Use this command to share your new dataset or new data with others. All changes performed by this command are atomic and non-destructive. This command will analyze the state of the dataset at the repository and will only upload data and metadata that wasn’t previously seen.

Similarly to git, if someone else modified the dataset concurrently with you - your push will be rejected, and you will have to resolve the conflict.

Examples:

Sync dataset to a destination URL (see kamu repo add -h for supported protocols):

kamu push org.example.data --to s3://my-bucket.example.org/odf/org.example.data

Sync dataset to a named repository (see kamu repo command group):

kamu push org.example.data --to kamu-hub/org.example.data

Sync dataset that already has a push alias:

kamu push org.example.data

Sync datasets matching pattern that already have push aliases:

kamu push org.example.%

Add dataset to local IPFS node and update IPNS entry to the new CID:

kamu push org.example.data --to ipns://k5..zy

kamu rename

Rename a dataset

Usage: kamu rename <dataset> <name>

Arguments:

  • <DATASET> — Dataset reference
  • <NAME> — The new name to give it

Use this command to rename a dataset in your local workspace.
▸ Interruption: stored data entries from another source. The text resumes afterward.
(* ===== verification/RatchetKeys.v ===== *)
(** * The skipped-key map of the ratchet

    The string keys are injective and parse back ([skip_key_split],
    [skip_key_inj]); the insertion-ordered map behaves as a map
    ([map_get_*]); eviction keeps the newest entries. *)

From Stdlib Require Import Ascii String DecimalString DecimalPos DecimalN.
From stdpp Require Import sets.
From S2P Require Import Prelude Bytes Constants Crypto X25519 Ratchet.
Local Open Scope Z_scope.
Local Open Scope list_scope.

(** ** Hexadecimal and decimal *)

Lemma hex_digit_value n : 0 <= n < 16 -> hex_value (hex_digit n) = n.
Proof.
  intros Hn. assert (n ∈ seqZ 0 16) as Hin by (apply elem_of_seqZ; lia).
  clear Hn. revert n Hin. apply list.Forall_forall. vm_compute. repeat constructor.
Qed.

Lemma fromHex_toHex l : fromHex (toHex l) = l.
Proof.
  induction l as [|b l IH]; [done|]. cbn [toHex fromHex]. rewrite IH. f_equal.
  pose proof (u8_range b) as Hb.
  rewrite Z.shiftr_div_pow2 by lia. change 15 with (Z.ones 4). rewrite Z.land_ones by lia.
  change (2 ^ 4) with 16.
  rewrite !hex_digit_value by (split; [|]; try apply Z.mod_pos_bound; try apply Z.div_pos;
    try apply Z.div_lt_upper_bound; lia).
  rewrite <- Z.div_mod by lia. apply byte_of_u8.
Qed.

Lemma Number_decimal n : 0 <= n -> Number (decimal n) = Some n.
Proof.
  intros Hn. unfold Number, decimal.
  rewrite NilZero.usu.
  - cbn [fmap option_fmap option_map]. rewrite DecimalN.Unsigned.of_to. f_equal. lia.
  - destruct (Z.to_N n); [done|]. apply DecimalPos.Unsigned.to_uint_nonnil.
Qed.

Definition colon_free (s : string) : Prop := split_last_colon s = None.

Lemma colon_free_cons c s : colon_free (String c s) <-> c <> ":"%char /\ colon_free s.
Proof.
  unfold colon_free. cbn. destruct (split_last_colon s) as [[? ?]|]; [naive_solver|].
  destruct (Ascii.eqb_spec c ":"); naive_solver.
Qed.

Lemma uint_colon_free d : colon_free (NilEmpty.string_of_uint d).
Proof. induction d; cbn; rewrite ?colon_free_cons; try done; split; done. Qed.

Lemma decimal_colon_free n : colon_free (decimal n).
Proof.
  unfold decimal. destruct (N.to_uint _) eqn:Hu; try apply (uint_colon_free (_ _)).
  done.
Qed.

Lemma split_colon pre post : colon_free post ->
  split_last_colon (pre +:+ String ":" post) = Some (pre, post).
Proof.
  unfold colon_free. intros Hp. induction pre as [|c pre IH]; simpl.
  - by rewrite Hp.
  - by rewrite IH.
Qed.

Lemma skip_key_split pub n : 0 <= n ->
  split_last_colon (skip_key pub n) = Some (toHex pub, decimal n).
Proof. intros. apply split_colon, decimal_colon_free. Qed.

Lemma skip_key_inj pub pub' n n' : 0 <= n -> 0 <= n' ->
  skip_key pub n = skip_key pub' n' -> pub = pub' /\ n = n'.
Proof.
  intros Hn Hn' H. apply (f_equal split_last_colon) in H.
  rewrite !skip_key_split in H by done. injection H as H1 H2.
  apply (f_equal fromHex) in H1. rewrite !fromHex_toHex in H1.
  apply (f_equal Number) in H2. rewrite !Number_decimal in H2 by done. by simplify_eq.
Qed.

(** ** The map *)

Implicit Types (m : skipped_map) (k : string).

Definition keys m : list string := m.*1.

Lemma map_get_set_same k v m : map_get k (map_set k v m) = Some v.
Proof. induction m as [|[k' v'] m IH]; cbn; repeat (case_decide; cbn); congruence. Qed.
Lemma map_get_set_other k k' v m : k <> k' -> map_get k (map_set k' v m) = map_get k m.
Proof. intros. induction m as [|[k1 v1] m IH]; cbn; repeat (case_decide; cbn); congruence. Qed.
Lemma map_get_None k m : map_get k m = None <-> k ∉ keys m.
Proof.
  unfold keys. induction m as [|[k1 v1] m IH]; cbn; [set_solver|].
  case_decide; [set_solver|]. rewrite IH. set_solver.
Qed.
Lemma map_get_elem k v m : map_get k m = Some v -> k ∈ keys m.
Proof. intros H. destruct (decide (k ∈ keys m)) as [|Hn]; [done|]. apply map_get_None in Hn. congruence. Qed.
Lemma map_get_delete_other k k' m : k <> k' -> map_get k (map_delete k' m) = map_get k m.
Proof. intros. induction m as [|[k1 v1] m IH]; cbn; repeat (case_decide; cbn); congruence. Qed.

Lemma keys_delete_sub k m : keys (map_delete k m) ⊆ keys m.
Proof. unfold keys. induction m as [|[k1 v1] m IH]; cbn; [done|]. case_decide; set_solver. Qed.
Lemma NoDup_delete k m : NoDup (keys m) -> NoDup (keys (map_delete k m)).
Proof.
  induction m as [|[k1 v1] m IH]; cbn; [done|]. intros [Hn Hm]%NoDup_cons.
  case_decide; [done|]. cbn. apply NoDup_cons. split; [|auto].
  intros ?. by apply Hn, (keys_delete_sub k).
Qed.
Lemma map_get_delete_same k m : NoDup (keys m) -> map_get k (map_delete k m) = None.
Proof.
  induction m as [|[k1 v1] m IH]; cbn; [done|]. intros [Hn Hm]%NoDup_cons.
  case_decide; [subst; by apply map_get_None|]. cbn. rewrite decide_False by done. auto.
Qed.
Lemma length_map_delete k m : (length (map_delete k m) <= length m)%nat.
Proof. induction m as [|[k1 v1] m IH]; cbn; [done|]. case_decide; cbn; lia. Qed.

(** A new key goes to the end. *)
Lemma map_set_fresh k v m : k ∉ keys m -> map_set k v m = m ++ [(k, v)].
Proof.
  unfold keys. induction m as [|[k1 v1] m IH]; cbn; [done|]. intros Hn.
  rewrite decide_False by set_solver. rewrite IH by set_solver. done.
Qed.
Lemma keys_map_set k v m :
  keys (map_set k v m) = if decide (k ∈ keys m) then keys m else keys m ++ [k].
Proof.
  unfold keys. induction m as [|[k1 v1] m IH]; cbn; [done|].
  destruct (decide (k = k1)) as [->|Hk]; [rewrite decide_True; [done|by left]|]. cbn. rewrite IH.
  destruct (decide (k ∈ m.*1)) as [Hin|Hin].
  - by rewrite decide_True by (by right).
  - rewrite decide_False; [done|]. by intros [?|?]%elem_of_cons.
Qed.
Lemma NoDup_set k v m : NoDup (keys m) -> NoDup (keys (map_set k v m)).
Proof.
  intros Hm. rewrite keys_map_set. case_decide as Hk; [done|].
  apply NoDup_app. split_and!; [done|set_solver|apply NoDup_singleton].
Qed.
Lemma length_map_set k v m : (length (map_set k v m) <= S (length m))%nat.
Proof. induction m as [|[k1 v1] m IH]; cbn; [done|]. case_decide; cbn; lia. Qed.
Lemma elem_of_keys_set k k' v m : k ∈ keys (map_set k' v m) -> k = k' \/ k ∈ keys m.
Proof. rewrite keys_map_set. case_decide; set_solver. Qed.

(** ** Eviction *)

Lemma evict_bound m : blen (evict m) <= MAX_SKIP_SESSION.
Proof.
  induction m as [|e m IH]; cbn [evict]; case_match eqn:Hb; try done;
    apply Z.leb_le in Hb || idtac; done.
Qed.
Lemma evict_small m : blen m <= MAX_SKIP_SESSION -> evict m = m.
Proof. intros H. destruct m; cbn [evict]; by rewrite (proj2 (Z.leb_le _ _) H). Qed.
(** What is kept is a tail of the insertion order: the newest entries. *)
Lemma evict_suffix m : exists old, m = old ++ evict m.
Proof.
  induction m as [|e m [old IH]]; cbn [evict]; case_match; try (by exists []).
  exists (e :: old). by rewrite IH at 1.
Qed.
Lemma evict_exact m : MAX_SKIP_SESSION <= blen m -> blen (evict m) = MAX_SKIP_SESSION.
Proof.
  induction m as [|e m IH]; cbn [evict]; intros Hl; [done|].
  destruct (Z.leb_spec (blen (e :: m)) MAX_SKIP_SESSION); [lia|]. apply IH.
  rewrite blen_cons in *. lia.
Qed.

Lemma NoDup_evict m : NoDup (keys m) -> NoDup (keys (evict m)).
Proof.
  destruct (evict_suffix m) as [old Hm]. rewrite Hm at 1. unfold keys.
  rewrite fmap_app. by intros (_ & _ & ?)%NoDup_app.
Qed.
Lemma keys_evict m k : k ∈ keys (evict m) -> k ∈ keys m.
Proof.
  destruct (evict_suffix m) as [old Hm]. rewrite Hm at 2. unfold keys. rewrite fmap_app. set_solver.
Qed.
Lemma map_get_app k m m' : k ∉ keys m -> map_get k (m ++ m') = map_get k m'.
Proof.
  unfold keys. induction m as [|[k1 v1] m IH]; cbn; [done|]. intros Hn.
  rewrite decide_False by set_solver. apply IH. set_solver.
Qed.
Lemma map_get_evict k v m : NoDup (keys m) -> map_get k (evict m) = Some v -> map_get k m = Some v.
Proof.
  intros Hd Hg. destruct (evict_suffix m) as [old Hm]. rewrite Hm, map_get_app; [done|].
  rewrite Hm in Hd. unfold keys in *. rewrite fmap_app in Hd.
  apply NoDup_app in Hd as (_ & Hd & _). apply map_get_elem in Hg. intros Hin. by apply (Hd k).
Qed.
(* ===== verification/RatchetChain.v ===== *)
(** * One chain of the Double Ratchet

    The sender's keys as a function of the chain's first key ([chain],
    [message_key]), and that the receiver derives exactly these keys, each at
    most once, in whatever order the messages of the chain arrive. *)

From Stdlib Require Import String.
From stdpp Require Import sets.
From S2P Require Import Prelude Bytes Constants Crypto X25519 Ratchet RatchetKeys.
Local Open Scope Z_scope.
Local Open Scope list_scope.

Section Chain.
Context {C : LibCrypto} `{!HkdfTotal C}.
Implicit Types (s : RatchetState) (ck pub : bytes) (n : Z).

(** ** The keys of a chain *)

Definition next_chain_key ck : bytes :=
  match kdfCk ck with Ok (c, _) => c | Err _ => [] end.
Definition message_key ck : bytes :=
  match kdfCk ck with Ok (_, m) => m | Err _ => [] end.

Lemma kdfCk_total ck : kdfCk ck = Ok (next_chain_key ck, message_key ck).
Proof.
  unfold next_chain_key, message_key, kdfCk.
  destruct (hkdfExtract_total ck MK_INFO) as (mk & ->).
  by destruct (hkdfExtract_total ck CK_INFO) as (nk & ->).
Qed.

(** The chain key after [n] messages, and the key of message [n]. *)
Definition chain ck n : bytes := Nat.iter (Z.to_nat n) next_chain_key ck.
Definition nth_key ck n : bytes := message_key (chain ck n).

Lemma chain_0 ck : chain ck 0 = ck.
Proof. done. Qed.
Lemma chain_succ ck n : 0 <= n -> chain ck (n + 1) = next_chain_key (chain ck n).
Proof. intros. unfold chain. by rewrite Z2Nat.inj_add, Nat.add_1_r by lia. Qed.

Lemma rlift_kdfCk ck s : rlift (kdfCk ck) s = (Ok (next_chain_key ck, message_key ck), s).
Proof. unfold rlift. by rewrite kdfCk_total. Qed.

(** ** The sender *)

Definition sending_on ck pub s : Prop :=
  dhSelfPub s = pub /\ 0 <= Ns s /\ sendingChainKey s = Some (chain ck (Ns s)).

Lemma encrypt_spec ck pub s : sending_on ck pub s ->
  exists s', ratchetEncrypt s =
    (Ok (nth_key ck (Ns s), {| h_dhPub := pub; h_N := Ns s; h_PN := PN s |}), s') /\
    sending_on ck pub s' /\ s' = set_sending (chain ck (Ns s + 1)) (Ns s + 1) s.
Proof.
  intros (Hpub & Hns & Hck). unfold ratchetEncrypt, mbind, M_bind, get_this.
  rewrite Hck, rlift_kdfCk. cbn. rewrite <- chain_succ by done.
  eexists. split; [by rewrite Hpub|]. split; [|done]. split_and!; cbn; [done|lia|done].
Qed.

(** ** The receiver *)

(** The skipped entries of [pub] are keys of the chain that starts at [ck],
    below [bound]. *)
Definition stored_ok ck pub bound (m : skipped_map) : Prop :=
  forall n mk, 0 <= n -> map_get (skip_key pub n) m = Some mk -> n < bound /\ mk = nth_key ck n.

Record receiving_from ck pub s : Prop := {
  rf_remote : dhRemotePub s = Some pub;
  rf_nr : 0 <= Nr s;
  rf_chain : receivingChainKey s = Some (chain ck (Nr s));
  rf_stored : stored_ok ck pub (Nr s) (skipped s);
  rf_nodup : NoDup (keys (skipped s));
  rf_size : blen (skipped s) <= MAX_SKIP_SESSION;
}.

(** What the loop stores. *)
Fixpoint stash ck pub (from : Z) (n : nat) (m : skipped_map) : skipped_map :=
  match n with
  | O => m
  | S n' => stash ck pub (from + 1) n' (map_set (skip_key pub from) (nth_key ck from) m)
  end.

Lemma set_receiving_idem ck1 n1 m1 ck2 n2 m2 s :
  set_receiving ck1 n1 m1 (set_receiving ck2 n2 m2 s) = set_receiving ck1 n1 m1 s.
Proof. done. Qed.
Lemma set_skipped_receiving m ck n m1 s :
  set_skipped m (set_receiving ck n m1 s) = set_receiving ck n m s.
Proof. done. Qed.
Lemma set_receiving_self s ck : receivingChainKey s = Some ck ->
  set_receiving ck (Nr s) (skipped s) s = s.
Proof. destruct s. cbn. by intros ->. Qed.

Lemma skip_loop_spec ck pub (n : nat) : forall s, dhRemotePub s = Some pub -> 0 <= Nr s ->
  receivingChainKey s = Some (chain ck (Nr s)) ->
  skip_loop n s = (Ok tt, set_receiving (chain ck (Nr s + Z.of_nat n)) (Nr s + Z.of_nat n)
                    (stash ck pub (Nr s) n (skipped s)) s).
Proof.
  induction n as [|n IH]; intros s Hr Hn Hck.
  - cbn. rewrite !Z.add_0_r. by rewrite set_receiving_self.
  - cbn [skip_loop]. unfold mbind, M_bind, get_this. rewrite Hck, rlift_kdfCk.
    unfold modify_this. rewrite Hr, set_receiving_idem, <- chain_succ by done.
    rewrite IH; [|done|cbn; lia|done]. cbn [Nr skipped set_receiving stash].
    by rewrite Nat2Z.inj_succ, <- Z.add_1_l, Z.add_assoc, set_receiving_idem.
Qed.

Lemma length_stash ck pub (n : nat) : forall from m,
  blen (stash ck pub from n m) <= blen m + Z.of_nat n.
Proof.
  induction n as [|n IH]; intros from m; cbn [stash]; [lia|].
  specialize (IH (from + 1) (map_set (skip_key pub from) (nth_key ck from) m)).
  pose proof (length_map_set (skip_key pub from) (nth_key ck from) m). unfold blen in *. lia.
Qed.
Lemma NoDup_stash ck pub (n : nat) : forall from m,
  NoDup (keys m) -> NoDup (keys (stash ck pub from n m)).
Proof. induction n as [|n IH]; intros from m Hm; cbn [stash]; [done|]. by apply IH, NoDup_set. Qed.

(** The loop stores the keys of its range and keeps every other entry. *)
Lemma stash_other ck pub (n : nat) : forall from m k,
  (forall i, from <= i < from + Z.of_nat n -> k <> skip_key pub i) ->
  map_get k (stash ck pub from n m) = map_get k m.
Proof.
  induction n as [|n IH]; intros from m k Hk; cbn [stash]; [done|].
  rewrite IH by (intros; apply Hk; lia). apply map_get_set_other, Hk. lia.
Qed.
Lemma stash_in ck pub (n : nat) : forall from m i, 0 <= from ->
  from <= i < from + Z.of_nat n ->
  map_get (skip_key pub i) (stash ck pub from n m) = Some (nth_key ck i).
Proof.
  induction n as [|n IH]; intros from m i Hf Hi; cbn [stash]; [lia|].
  destruct (decide (i = from)) as [->|Hne]; [|apply IH; lia].
  rewrite stash_other; [apply map_get_set_same|].
  intros j Hj Heq. apply skip_key_inj in Heq; lia.
Qed.
Lemma stored_stash ck pub (n : nat) from m : 0 <= from -> stored_ok ck pub from m ->
  stored_ok ck pub (from + Z.of_nat n) (stash ck pub from n m).
Proof.
  intros Hf Hm i mk Hi Hg.
  destruct (decide (from <= i < from + Z.of_nat n)) as [Hin|Hout].
  - rewrite stash_in in Hg by done. simplify_eq. split; [lia|done].
  - rewrite stash_other in Hg by (intros j Hj Heq; apply skip_key_inj in Heq; lia).
    apply Hm in Hg as [? ?]; [|done]. split; [lia|done].
Qed.

Lemma receiving_evict ck pub bound m :
  NoDup (keys m) -> stored_ok ck pub bound m -> stored_ok ck pub bound (evict m).
Proof. intros Hd Hm n mk Hn Hg. by apply map_get_evict in Hg; [apply Hm|]. Qed.

(** Skipping ahead within the chain. *)
Lemma skipMessageKeys_spec ck pub s until : receiving_from ck pub s ->
  Nr s <= until <= Nr s + MAX_SKIP ->
  skipMessageKeys until s = (Ok tt,
    set_receiving (chain ck until) until
      (evict (stash ck pub (Nr s) (Z.to_nat (until - Nr s)) (skipped s))) s).
Proof.
  intros Hs Hu. unfold skipMessageKeys, mbind, M_bind, get_this, mrequire, lift.
  rewrite (proj2 (Z.ltb_ge _ _)) by lia. cbn [negb require]. rewrite (rf_chain _ _ _ Hs).
  erewrite skip_loop_spec by apply Hs. unfold modify_this.
  rewrite set_skipped_receiving. by rewrite Z2Nat.id, Zplus_minus by lia.
Qed.

Definition after_receive ck pub s n : RatchetState :=
  set_receiving (chain ck (n + 1)) (n + 1)
    (evict (stash ck pub (Nr s) (Z.to_nat (n - Nr s)) (skipped s))) s.

Lemma receive_spec ck pub s n : receiving_from ck pub s -> Nr s <= n <= Nr s + MAX_SKIP ->
  receive_in_chain n s = (Ok (nth_key ck n), after_receive ck pub s n).
Proof.
  intros Hs Hn. pose proof (rf_nr _ _ _ Hs). unfold receive_in_chain, mbind, M_bind, get_this, mrequire, lift.
  rewrite (proj2 (Z.ltb_ge _ _)) by lia. cbn [negb require].
  rewrite (skipMessageKeys_spec ck pub) by done. cbn [receivingChainKey set_receiving].
  rewrite rlift_kdfCk. unfold modify_this, mret, M_ret, nth_key. do 2 f_equal.
  rewrite <- chain_succ by lia. done.
Qed.

Lemma after_receive_ok ck pub s n : receiving_from ck pub s -> Nr s <= n ->
  receiving_from ck pub (after_receive ck pub s n).
Proof.
  intros Hs Hn. pose proof (rf_nr _ _ _ Hs). unfold after_receive. split; cbn; try done.
  - apply Hs.
  - lia.
  - pose proof (stored_stash ck pub (Z.to_nat (n - Nr s)) (Nr s) (skipped s) ltac:(done)
      (rf_stored _ _ _ Hs)) as Hst.
    rewrite Z2Nat.id, Zplus_minus in Hst by lia.
    apply receiving_evict in Hst; [|by apply NoDup_stash, Hs].
    intros i mk Hi Hg. apply Hst in Hg as [? ?]; [|done]. split; [lia|done].
  - by apply NoDup_evict, NoDup_stash, Hs.
  - apply evict_bound.
Qed.

Lemma not_new_dh ck pub s h : receiving_from ck pub s -> h_dhPub h = pub -> isNewDh s h = false.
Proof. intros Hs Hh. unfold isNewDh. by rewrite (rf_remote _ _ _ Hs), Hh, bytesEqual_refl. Qed.

(** ** [ratchetDecrypt] on a message of the current chain, every branch *)

Definition current_header pub n pn : RatchetHeader := {| h_dhPub := pub; h_N := n; h_PN := pn |}.

Definition consume pub n s : RatchetState :=
  set_skipped (map_delete (skip_key pub n) (skipped s)) s.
Renaming is safe in terms of downstream derivative datasets as they use stable dataset IDs to define their inputs.

Examples:

Renaming is often useful when you pull a remote dataset by URL, and it gets auto-assigned not the most convenient name:

kamu pull ipfs://bafy...a0da
kamu rename bafy...a0da my.dataset

kamu reset

Revert the dataset back to the specified state

Usage: kamu reset [OPTIONS] <dataset> <hash>

Arguments:

  • <DATASET> — ID of the dataset
  • <HASH> — Hash of the block to reset to

Options:

  • -y, --yes — Don’t ask for confirmation

Resetting a dataset to the specified block erases all metadata blocks that followed it and deletes all data added since that point. This can sometimes be useful to resolve conflicts, but otherwise should be used with care.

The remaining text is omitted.